[Dataset entries]
▼
(** ** remove: a key that is present *)

(** The two shapes of the splice: nothing hangs on the side [remove] looks
    at, or the walk finds a replacement [m] there. *)
Lemma splice_view c_rm l rm b r :
  ((if b <? 0 then l else r) = Leaf /\
   splice_of c_rm (Node l rm b r) = (c_rm, Leaf)) \/
  exists cw m bm hole other,
    Node l rm b r
    = fill (negb (b <? 0), rm, b, other)
        (plug cw (fill (negb (b <? 0), m, bm, Leaf) hole)) /\
    Forall (fun f => f_dir f = negb (negb (b <? 0))) cw /\
    (if negb (b <? 0)
     then min_ctx (plug cw (fill (negb (b <? 0), m, bm, Leaf) hole)) [] =
            (cw, fill (negb (b <? 0), m, bm, Leaf) hole)
     else max_ctx (plug cw (fill (negb (b <? 0), m, bm, Leaf) hole)) [] =
            (cw, fill (negb (b <? 0), m, bm, Leaf) hole)) /\
    splice_of c_rm (Node l rm b r)
    = (cw ++ (negb (b <? 0), m, b, other) :: c_rm, hole) /\
    Z.of_nat (length cw) + 1 + height hole
    <= height (plug cw (fill (negb (b <? 0), m, bm, Leaf) hole)) /\
    height (plug cw (fill (negb (b <? 0), m, bm, Leaf) hole)) + 1
    <= height (Node l rm b r).
Proof.
  unfold splice_of. destruct (b <? 0); cbn [negb].
  - destruct l as [|l1 x1 b1 r1]; [left; auto|]. right.
    destruct (max_ctx_spec (Node l1 x1 b1 r1) []) as (cw & l' & m & bm & E & Ep & Hd & Hh);
      [discriminate|].
    rewrite app_nil_r in E. rewrite E.
    exists cw, m, bm, l', r. cbn [fill]. rewrite <- Ep.
    split; [reflexivity|]. split; [exact Hd|]. split; [exact E|].
    split; [reflexivity|]. split; [exact Hh|].
    cbn [height]. lia.
  - destruct r as [|l1 x1 b1 r1]; [left; auto|]. right.
    destruct (min_ctx_spec (Node l1 x1 b1 r1) []) as (cw & r' & m & bm & E & Ep & Hd & Hh);
      [discriminate|].
    rewrite app_nil_r in E. rewrite E.
    exists cw, m, bm, r', l. cbn [fill]. rewrite <- Ep.
    split; [reflexivity|]. split; [exact Hd|]. split; [exact E|].
    split; [reflexivity|]. split; [exact Hh|].
    cbn [height]. lia.
Qed.

Lemma nth_error_rev_outer (cw c : ctx) (g : frame) i f :
  nth_error (rev c) i = Some f ->
  nth_error (rev (cw ++ g :: c)) i = Some f.
Proof.
  intros H. rewrite rev_app_distr. cbn [rev]. rewrite <- app_assoc.
  rewrite nth_error_app1; [exact H|]. apply nth_error_Some. congruence.
Qed.

Lemma nodup_drop {A} (a b : list A) x : NoDup (a ++ x :: b) -> NoDup (a ++ b).
Proof. apply NoDup_remove_1. Qed.

Lemma remove_unlink_present k t s fuel c_rm l rm b r :
  max_depth <= UNSIGNED_MAX -> Rep s t ->
  find_ctx k t [] = Some (c_rm, Node l rm b r) ->
  height t <= max_depth -> height t < Z.of_nat fuel ->
  exists branch s1,
    remove_unlink fuel k s
    = Some (Go (rm, parent_of (fst (splice_of c_rm (Node l rm b r))), branch,
                last_cmp (fst (splice_of c_rm (Node l rm b r)))), s1) /\
    Rep s1 (plug (fst (splice_of c_rm (Node l rm b r)))
              (snd (splice_of c_rm (Node l rm b r)))) /\
    (forall i g,
       nth_error (rev (fst (splice_of c_rm (Node l rm b r)))) i = Some g ->
       branch (Z.of_nat i) = f_dir g) /\
    Z.of_nat (length (fst (splice_of c_rm (Node l rm b r)))) < height t.
Proof.
  intros Hmax (Hroot & Hwf & Hnd & He) Hfind Hh Hfuel.
  destruct (find_ctx_spec _ _ _ _ _ Hfind) as (Hplug & _ & Hlen & _).
  cbn [plug length] in Hplug, Hlen. change (Z.of_nat 0) with 0 in Hlen.
  pose proof (remove_find_present k Hmax t [] fuel s _ _ Hwf He Hfind) as Hrun0.
  cbn [length parent_of last_cmp bits_of] in Hrun0.
  change (Z.of_nat 0) with 0 in Hrun0.
  specialize (Hrun0 ltac:(lia) Hfuel). cbn [hd] in Hrun0.
  unfold remove_unlink.
  rewrite bind_get_root, Hroot, (run_bind _ _ _ _ _ Hrun0).
  rewrite <- Hplug in Hwf, Hnd, Hroot.
  pose proof (proj1 (wf_plug _ _ _) Hwf) as (Hwfc & Hwrm).
  pose proof (height_nonneg l). pose proof (height_nonneg r).
  pose proof (height_nonneg t).
  destruct (splice_view c_rm l rm b r)
    as [(Hleaf & Es) | (cw & m & bm & hole & other & Et & Hd & Hext & Es & Hh1 & Hh2)];
    rewrite Es in *; cbn [fst snd].
  - cbn [height] in Hlen.
    rewrite (run_bind _ _ _ _ _
               (remove_choose_leaf c_rm l rm b r fuel s Hmax Hwrm He Hleaf
                  ltac:(lia))).
    destruct (remove_splice_leaf c_rm l rm b r
                (upd (bits_of c_rm) (Z.of_nat (length c_rm)) (negb (b <? 0)))
                s Hwf Hnd Hroot He)
      as (s1 & Hrun1 & Hwf1 & Hroot1 & He1).
    rewrite (run_bind _ _ _ _ _ Hrun1).
    assert (Hnd1 : NoDup (handles (plug c_rm Leaf))).
    { rewrite handles_plug in *. cbn [handles app] in *.
      apply NoDup_app_iff in Hnd. destruct Hnd as (N1 & N2 & N3).
      apply NoDup_app_iff in N2. destruct N2 as (N2 & N4 & N5).
      apply NoDup_app_iff. split; [exact N1|]. split; [exact N4|].
      intros x Hx Hx'. apply (N3 x Hx). apply in_or_app. auto. }
    eexists. exists s1. split; [reflexivity|].
    split; [repeat split; assumption|].
    split; [apply bits_upd_beyond | lia].
  - remember (negb (b <? 0)) as d eqn:Ed in *.
    rewrite Et in Hwf, Hnd, Hroot, Hwrm.
    pose proof (splice_distinct _ _ _ _ _ _ _ _ _ Hnd) as Hfacts.
    destruct Hfacts as (_ & _ & _ & (_ & Hrmcw) & _).
    pose proof (height_nonneg hole).
    destruct (remove_choose_node d c_rm rm b other cw m bm hole
                fuel s Hmax Ed Hext Hd Hwrm Hrmcw He)
      as (branch' & Hrun1 & Hbr).
    { lia. }
    { lia. }
    rewrite (run_bind _ _ _ _ _ Hrun1).
    destruct (remove_splice_node d c_rm rm b other cw m bm hole
                branch' s Hmax Hwf Hnd Hroot He Hd)
      as (s1 & Hrun2 & Hwf1 & Hroot1 & He1).
    + intros i f Hf. apply Hbr. apply nth_error_rev_outer. exact Hf.
    + lia.
    + rewrite (run_bind _ _ _ _ _ Hrun2).
      destruct (handles_splice d c_rm rm b other cw m bm hole Hd)
        as (A & B & EA & EB).
      rewrite EA in Hnd. pose proof (nodup_drop _ _ _ Hnd) as Hnd1.
      rewrite <- EB in Hnd1.
      exists branch', s1. split; [reflexivity|].
      split; [repeat split; assumption|].
      split; [exact Hbr|].
      rewrite length_app. cbn [length].
      rewrite Nat2Z.inj_add, Nat2Z.inj_succ. lia.
Qed.

Lemma remove_present_run k t s fuel c_rm l rm b r :
  max_depth <= UNSIGNED_MAX -> Rep s t ->
  find_ctx k t [] = Some (c_rm, Node l rm b r) ->
  height t <= max_depth -> height t < Z.of_nat fuel ->
  shrink_ok (fst (splice_of c_rm (Node l rm b r)))
    (snd (splice_of c_rm (Node l rm b r))) true ->
  exists s', remove fuel k s = Some (rm, s') /\ Rep s' (rem_tree k t).
Proof.
  intros Hmax HRep Hfind Hh Hfuel Hok.
  destruct (remove_unlink_present k t s fuel c_rm l rm b r
              Hmax HRep Hfind Hh Hfuel)
    as (branch & s1 & Hrun1 & (Hroot1 & Hwf1 & Hnd1 & He1) & Hbr & Hlen).
  unfold remove, rem_tree. rewrite Hfind, (run_bind _ _ _ _ _ Hrun1).
  destruct (splice_of c_rm (Node l rm b r)) as [C hole]. cbn [fst snd] in *.
  destruct (remove_retrace_correct C hole branch rm s1 fuel
              Hmax Hwf1 Hroot1 He1 Hnd1 Hbr)
    as (s2 & Hrun2 & Hwf2 & Hroot2 & He2); [lia | lia | exact Hok |].
  exists s2. split; [exact Hrun2|].
  split; [exact Hroot2|]. split; [exact Hwf2|].
  split; [rewrite handles_shrink_up; exact Hnd1 | exact He2].
Qed.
▲
▶ _What you should do_
Please return exactly the lines from the opening line of the data above through the line with "- destruct r", both included and nothing else.

▶ _Response to this task_
(** ** remove: a key that is present *)

(** The two shapes of the splice: nothing hangs on the side [remove] looks
    at, or the walk finds a replacement [m] there. *)
Lemma splice_view c_rm l rm b r :
  ((if b <? 0 then l else r) = Leaf /\
   splice_of c_rm (Node l rm b r) = (c_rm, Leaf)) \/
  exists cw m bm hole other,
    Node l rm b r
    = fill (negb (b <? 0), rm, b, other)
        (plug cw (fill (negb (b <? 0), m, bm, Leaf) hole)) /\
    Forall (fun f => f_dir f = negb (negb (b <? 0))) cw /\
    (if negb (b <? 0)
     then min_ctx (plug cw (fill (negb (b <? 0), m, bm, Leaf) hole)) [] =
            (cw, fill (negb (b <? 0), m, bm, Leaf) hole)
     else max_ctx (plug cw (fill (negb (b <? 0), m, bm, Leaf) hole)) [] =
            (cw, fill (negb (b <? 0), m, bm, Leaf) hole)) /\
    splice_of c_rm (Node l rm b r)
    = (cw ++ (negb (b <? 0), m, b, other) :: c_rm, hole) /\
    Z.of_nat (length cw) + 1 + height hole
    <= height (plug cw (fill (negb (b <? 0), m, bm, Leaf) hole)) /\
    height (plug cw (fill (negb (b <? 0), m, bm, Leaf) hole)) + 1
    <= height (Node l rm b r).
Proof.
  unfold splice_of. destruct (b <? 0); cbn [negb].
  - destruct l as [|l1 x1 b1 r1]; [left; auto|]. right.
    destruct (max_ctx_spec (Node l1 x1 b1 r1) []) as (cw & l' & m & bm & E & Ep & Hd & Hh);
      [discriminate|].
    rewrite app_nil_r in E. rewrite E.
    exists cw, m, bm, l', r. cbn [fill]. rewrite <- Ep.
    split; [reflexivity|]. split; [exact Hd|]. split; [exact E|].
    split; [reflexivity|]. split; [exact Hh|].
    cbn [height]. lia.
  - destruct r as [|l1 x1 b1 r1]; [left; auto|]. right.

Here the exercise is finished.